Come risulta evidente, il filtro non lascia passare l’SII: in effetti, nessuna camera a colori potrebbe separarlo dall’Ha, in quanto entrambe le linee ricadono sui pixel rossi della matrice di Bayer. Pertanto una elaborazione fedele in HSO non risulta possibile con questo filtro.

Dato il grande impatto visivo delle immagini elaborate con la Hubble Palette, qualcuno ha comunque deciso di provarci, e creare un procedimento per ottenere un risultato molto simile anche non disponendo del canale SII. Il risultato non è particolarmente rigoroso dal punto di vista scientifico, ma senz’altro è molto appagante.

Si parte da una immagine RGB ottenuta attraverso il filtro L-eNhance. L’integrazione dovrà essere sufficientemente lunga, perchè alcune “parti” dell’immagine andranno stretchate pesantemente come vedremo più avanti.

Il Muro del Cigno nella nebulosa Nord America ripreso attraverso il filtro L-eNhance: 3,2 ore di integrazione con camera ASI 183 MC-Pro e Astroprofessional 80ED.

Dovremo quindi suddividere l’immagine di partenza nei tre canali R, G e B. Per comodità, il canale R lo chiameremo SII, il canale G lo chiameremo Ha ed il canale blu lo chiameremo OIII.

I canali credo sia meglio elaborarli separatamente, seguendo il solito procedimento delle immagini a colori: la rimozione di eventuali gradienti, un bell’intervento di riduzione del rumore, magari un po’ di deconvoluzione per ovviare ai problemi del nostro treno ottico e del seeing, e così via. Alla fine siamo pronti per fondere le nostre immagini monocromatiche in un’immagine a colori. Fondamentale a questo punto è stretchare le immagini in modo da evidenziare le colorazioni che risulterebbero molto tenui, in particolare il blu. Pertanto il canale OIII, che assoceremo al blu, dovrà essere stretchato maggiormente rispetto al canale SII, che assoceremo al rosso. E’ importantissimo però non esagerare: la maggior parte delle nebulose infatti ha tenui emissioni di OIII molto circoscritte, e quindi questo canale sarà significativamente più rumoroso dell’SII (ecco perchè servono integrazioni abbastanza lunghe come dicevo all’inizio). Questa rumorosità verrà a galla se si stirano troppo le curve, e l’immagine finale ne risentirà.

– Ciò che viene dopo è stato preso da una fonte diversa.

(** The denom and wallet helpers of the send package are the
    Gateway's: with the Gateway's error constructor, packet denoms are normalised
    to the same text or rejected with the same error, voucher token names, escrow
    asset units and deduplicated wallets are the same, although the package trims
    twice, hashes in one step and keeps its own array of first occurrences.  So a
    denom never yields another token at one entry point than at the other. *)
Lemma package_helpers_agree d portId channelId input resolved utxos :
  invalidArgument = GrpcInvalidArgument ->
  normalizePacketDenom d portId channelId = _normalizePacketDenom d portId channelId /\
  buildVoucherTokenName d = _buildVoucherTokenName d /\
  resolveEscrowDenomToken input resolved utxos = _resolveEscrowDenomToken input resolved utxos /\
  dedupeUtxos_pkg utxos = dedupeUtxos utxos.
Proof.
  intros He. split_and!.
  - by apply normalizePacketDenom_agrees.
  - by apply buildVoucherTokenName_agrees.
  - unfold resolveEscrowDenomToken, _resolveEscrowDenomToken. by rewrite He.
  - apply dedupeUtxos_agrees.
Qed.
End agree.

La fase degli stretch: a suon di tentativi dobbiamo tiare fuori i colori che vogliamo.

Utilissimo, in questa fase, il tool aggiuntivo StarNet++, che permette di eliminare completamente le stelle dalle immagini non lineari così da non doverci preoccupare di aloni o zone sature.

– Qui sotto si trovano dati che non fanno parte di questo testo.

(* ===== verification/PacketOpsTheorems.v ===== *)
(** * Packet operations: what the builders guarantee

    Every successful builder takes one step of the channel's transition system,
    carries the encoding of the datum it steps to, and hands over a tree update
    whose tree holds exactly that datum. *)

From S2P Require Import Prelude JsMap JsString JsJson Hex MerkleTree MerkleSpec MerkleRefine OnChainCommitment MerkleTheorems Datum StateRoot PacketHelpers StateRootFacts StateRootTheorems TreeRebuild TreeServices EscrowShard Voucher Redeemers PacketDenom PacketOps TxBuilder ChannelLifecycle.

(** Run a successful program in [H] step by step: binds are split, pure steps keep
    the state, pairs bound by a pattern are taken apart. *)
Ltac inv_step H :=
  first
  [ progress cbv zeta in H
  | lazymatch type of H with
    | mbind _ _ _ = (Ok _, _) =>
        let a := fresh "a" in let s := fresh "s" in let E := fresh "E" in
        apply M_bind_ok in H as (a & s & E & H); try (apply liftR_ok in E as [E ->])
    | mbind _ _ = Ok _ => let a := fresh "a" in let E := fresh "E" in apply bind_ok in H as (a & E & H)
    | liftR _ _ = (Ok _, _) => apply liftR_ok in H as [H ->]
    | (let '(_, _) := ?x in _) _ = _ => destruct x
    | (let '(_, _) := ?x in _) = _ => destruct x
    end ].
Ltac inv_prog H := repeat inv_step H.

Section packet_service.
Context `{SHA : Sha256} `{L : Lucid} `{CV : ChainView} `{BL : Blake2b} `{S3 : Sha3}.
Context `{EV : EscrowEnv} `{DP : Deployment} `{PE : PacketEnv} `{SE : SendEnv}.

(** The HostState UTxO and datum a builder works against. *)
Definition host_state_is (u : UTxO) (h : HostStateDatum) : Prop :=
  exists d, findUtxoAtHostStateNFT = Ok (Some u) /\ datum_of u = Some d /\ decode_host_state d = Ok h.

(** The transaction and its pending update are the HostState update for the
    channel datum change from [d] to [d']. *)
Record tx_commits (s : gstate) (tx : PacketTx) (p : PendingTreeUpdate) (h : HostStateDatum) (d d' : ChannelDatum)
    (channelId : string) (s' : gstate) : Prop := {
  tc_channel : tx_encodedUpdatedChannelDatum tx = encodeChannelDatum d';
  tc_host : host_state_is (tx_hostStateUtxo tx) h;
  tc_root : exists s1 r,
    ensureTreeAligned (ibc_state_root (hs_state h)) s = (Ok tt, s1) /\
    computeRootWithHandlePacketUpdate (ibc_state_root (hs_state h)) (convertHex2String (cd_port d)) channelId d d' s1
      = (Ok r, s') /\
    encode_host_state_redeemer (HandlePacket (witness r)) = Ok (tx_encodedHostStateRedeemer tx) /\
    encode_host_state (updated_host_state h (newRoot r)) = Ok (tx_encodedUpdatedHostStateDatum tx) /\
    p = MkPending (newRoot r) (commitTree r);
}.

L’immagine senza stelle permette di non preoccuparsi degli aloni durante la fase di stretch delle curve. Le stelle potranno essere reinserite nelle fasi finali.

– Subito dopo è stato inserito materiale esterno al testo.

Lemma some_can_move (s : system) k : lock_inv s k -> (exists i p st, tasks s !! i = Some (p, st) /\ forall r, st <> Done r) ->
  exists i, can_move s i.
Proof.
  intros HL (i & p & st & Hi & Hd). destruct st as [|previous own|own b|r|r].
  - exists i. left. cbn. rewrite Hi. by eexists.
  - destruct (li_stage _ _ HL _ _ _ Hi) as [_ Ho]. destruct (li_cover _ _ HL (S k)) as (j & q & st & Hj & Tj); [lia|].
    destruct st as [|pr o|o b| |]; try done; injection Tj as ->.
    + exists j. right; left. cbn. rewrite Hj. cbn. destruct (li_stage _ _ HL _ _ _ Hj) as [[= ->] _].
      rewrite decide_True; [by eexists|]. by apply (li_resolved _ _ HL).
    + exists j. by eapply locked_can_move.
  - exists i. by eapply locked_can_move.
  - exists i. right; right; left. cbn. rewrite Hi. cbn. destruct r as [[c t]|e]; by eexists.
  - by destruct (Hd r).
Qed.

Definition is_done (st : stage) : bool := match st with Done _ => true | _ => false end.

(** C31 (liveness): every handler that starts gets its result.  From every reachable
    state an execution, however it interleaves and whatever the provider and the node
    answer, has at most [remaining] steps besides wallet selections (each plan is
    attempted at most [maxAttempts] times); and until every handler is done some handler
    can move, whatever the call it awaits returns: no failure leaves the lock taken. *)
Theorem runs_complete plans s ls s' : reachable plans s -> exec ls s = Some s' ->
  length (filter (fun l => is_progress l = true) ls) <= remaining s /\
  ((exists i, can_move s' i) \/ forall i p st, tasks s' !! i = Some (p, st) -> exists r, st = Done r).
Proof.
  intros Hr Hls. assert (attempts_inv s) as HA.
  { revert s Hr Hls. intros s Hr _. revert s Hr. apply reachable_inv; [apply attempts_inv_start|]. intros s0 l s1 H Hs. by eapply step_remaining. }
  pose proof (exec_remaining _ _ _ HA Hls). split; [lia|].
  assert (exists k, lock_inv s' k) as [k HL].
  { eapply (exec_inv (fun s => exists k, lock_inv s k)); [|by eapply reachable_lock|exact Hls]. intros s0 l s1 [k Hk]. by eapply lock_inv_step. }
  destruct (decide (Forall (fun t => is_done t.2 = true) (tasks s'))) as [Hall|Hn].
  - right. intros i p st Hi. apply (Forall_lookup_1 _ _ _ _ Hall) in Hi. destruct st; try done. by eexists.
  - left. apply (some_can_move s' k HL). apply not_Forall_Exists in Hn; [|apply _]. apply Exists_exists in Hn as ([p st] & Hin & Hx).
    apply list_elem_of_lookup in Hin as [i Hi]. exists i, p, st. split; [done|]. intros r ->. by apply Hx.
Qed.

Per “sommare” i tre canali possiamo usare il tool PixelMath. Le equazioni che inseriremo saranno: R=SII; G=0.8*Ha+0.2*SII, B=OIII.

Dovremo fare diverse prove prima di ottenere un risultato bilanciato, magari utilizzando varie maschere per modificare parti specifiche dei vari canali.

Varie combinazioni: alla fine “ne rimarrà soltanto uno” come diceva quello.

Alla fine otterremo la nostra immagine in falsi colori. Bene ma non benissimo, infatti dovremo ancora correggerli un po’ a seconda del nostro gusto personale. Per questo Pixinsight ha varie possibilità, ma a mio avviso è molto più semplice farlo con Photoshop utilizzando lo strumento di correzione colore selettiva, e magari ritoccare anche luminosità e contrasto.

Come ultimo passaggio potremo reinserire le nostre stelle (se le abbiamo rimosse) utilizzando ancora Pixelmath: semplicemente dovremo scrivere il nome della nostra immagine senza stelle, il segno +, e il nome dell’immagine contenente solo le stelle. Es: “Immgine_finale+stelle_RGB”.

Il risultato è di grande impatto, non c’è che dire. Soprattutto se paragonato all’immagine di partenza, che in confronto sembra assai slavata e piatta.

La Nebulosa dell’Aquila (M16) in SHO – comparazione con l’immagine di partenza (a destra)
Versione finale del Muro del Cigno nella Nebulosa Nord America (NGC7000)

Se volete vedere le immagini di un maestro in questa tecnica, vi consiglio di visitare il sito AstroAnarchy del finlandese J.P. Metsavainio. Le sue immagini lasciano letteralmente a bocca aperta.